- WHAT IS REQUIRED: Exactly retype the lines of the material from its first line to the line with "(** X3: The", including both.

(RECORD SET begins)

(** X2: A payload whose [disease] is a string (or missing) and whose
    [confidence] is a float (or missing) is passed through, with the
    defaults "Unknown" and 0.5. *)
Theorem external_predict_passes_through :
  forall (d : pydict) (s : string) (x : float),
    post_predict up image = Ok (PDict d) ->
    lookup "disease" d = Some (PStr s) \/
      (lookup "disease" d = None /\ s = "Unknown") ->
    lookup "confidence" d = Some (PFloat x) \/
      (lookup "confidence" d = None /\ x = PyFloat.decimal 5 1) ->
    external_predict up image =
      Ok {| pr_disease := s; pr_confidence := x;
            pr_organ := Some "leaf"; pr_severity := Some (severity_of x) |}.
Proof.
  intros d s x H Hd Hc. unfold external_predict, predicted. rewrite H. simpl.
  destruct Hd as [Hd|[Hd ->]], Hc as [Hc|[Hc ->]]; rewrite Hd, Hc; reflexivity.
Qed.

(** X3: The only way [external_predict] raises: the upstream answered with an
    object whose [disease] is present and is not a string, and the error is
    the validation error of the response model. *)
Theorem external_predict_raises_only_on_disease :
  forall e : exn,
    external_predict up image = Raise e ->
    e = ValidationError /\
    exists d v, post_predict up image = Ok (PDict d) /\
                lookup "disease" d = Some v /\
                forall s, v <> PStr s.
Proof.
  intros e. unfold external_predict, predicted.
  destruct (post_predict up image) as [data|e0]; simpl; [|discriminate].
  destruct data; simpl; try discriminate. rename items into d.
  destruct (py_float _) as [c|e1]; simpl; [|discriminate].
  unfold new_PredictResponse.
  destruct (lookup "disease" d) as [v|] eqn:Hd; [|discriminate].
  destruct v; simpl; try discriminate;
    try (destruct (str_of_other _); simpl; [discriminate|]);
    intros H; injection H as <-; (split; [reflexivity|]);
    exists d; eexists; (split; [reflexivity|]); (split; [exact Hd|]);
    intros s; discriminate.
Qed.

(** X4: Every result carries the organ "leaf" and one of the three labels. *)
Theorem external_predict_labels :
  forall r : PredictResponse,
    external_predict up image = Ok r ->
    pr_organ r = Some "leaf" /\
    (pr_severity r = Some "low" \/ pr_severity r = Some "medium" \/
     pr_severity r = Some "high").
Proof.
  intros r H. destruct (external_predict_severity up image H) as [S O].
  split; [exact O|]. rewrite S.
  destruct (severity_of_cases (pr_confidence r))
    as [[_ E]|[[_ [_ E]]|[_ [_ E]]]]; rewrite E; auto.
Qed.

End PredictMore.

Lemma external_predict_passes_through_witness :
  external_predict (rt := strict_runtime)
    (serving (Ok (PDict [("confidence", PFloat lit_0_76)]))
       (Raise RequestError) (Raise RequestError) (Raise RequestError))
    "ZmFrZQ==" =
    Ok {| pr_disease := "Unknown"; pr_confidence := lit_0_76;
          pr_organ := Some "leaf"; pr_severity := Some "medium" |}.
Proof.
  apply (external_predict_passes_through (rt := strict_runtime)
    (serving (Ok (PDict [("confidence", PFloat lit_0_76)]))
       (Raise RequestError) (Raise RequestError) (Raise RequestError))
    "ZmFrZQ==" (d := [("confidence", PFloat lit_0_76)])).
  - reflexivity.
  - right. split; reflexivity.
  - left. reflexivity.
Defined.

Lemma external_predict_raises_only_on_disease_witness :
  ValidationError = ValidationError /\
  exists d v,
    post_predict
      (serving (Ok (PDict [("disease", PInt 3)]))
         (Raise RequestError) (Raise RequestError) (Raise RequestError))
      "ZmFrZQ==" = Ok (PDict d) /\
    lookup "disease" d = Some v /\ forall s, v <> PStr s.
Proof.
  apply (external_predict_raises_only_on_disease (rt := strict_runtime)
    (serving (Ok (PDict [("disease", PInt 3)]))
       (Raise RequestError) (Raise RequestError) (Raise RequestError))
    "ZmFrZQ=="). reflexivity.
Defined.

(RECORD SET ends)

- ANSWER TO THE EXERCISE:
(** X2: A payload whose [disease] is a string (or missing) and whose
    [confidence] is a float (or missing) is passed through, with the
    defaults "Unknown" and 0.5. *)
Theorem external_predict_passes_through :
  forall (d : pydict) (s : string) (x : float),
    post_predict up image = Ok (PDict d) ->
    lookup "disease" d = Some (PStr s) \/
      (lookup "disease" d = None /\ s = "Unknown") ->
    lookup "confidence" d = Some (PFloat x) \/
      (lookup "confidence" d = None /\ x = PyFloat.decimal 5 1) ->
    external_predict up image =
      Ok {| pr_disease := s; pr_confidence := x;
            pr_organ := Some "leaf"; pr_severity := Some (severity_of x) |}.
Proof.
  intros d s x H Hd Hc. unfold external_predict, predicted. rewrite H. simpl.
  destruct Hd as [Hd|[Hd ->]], Hc as [Hc|[Hc ->]]; rewrite Hd, Hc; reflexivity.
Qed.

(** X3: The only way [external_predict] raises: the upstream answered with an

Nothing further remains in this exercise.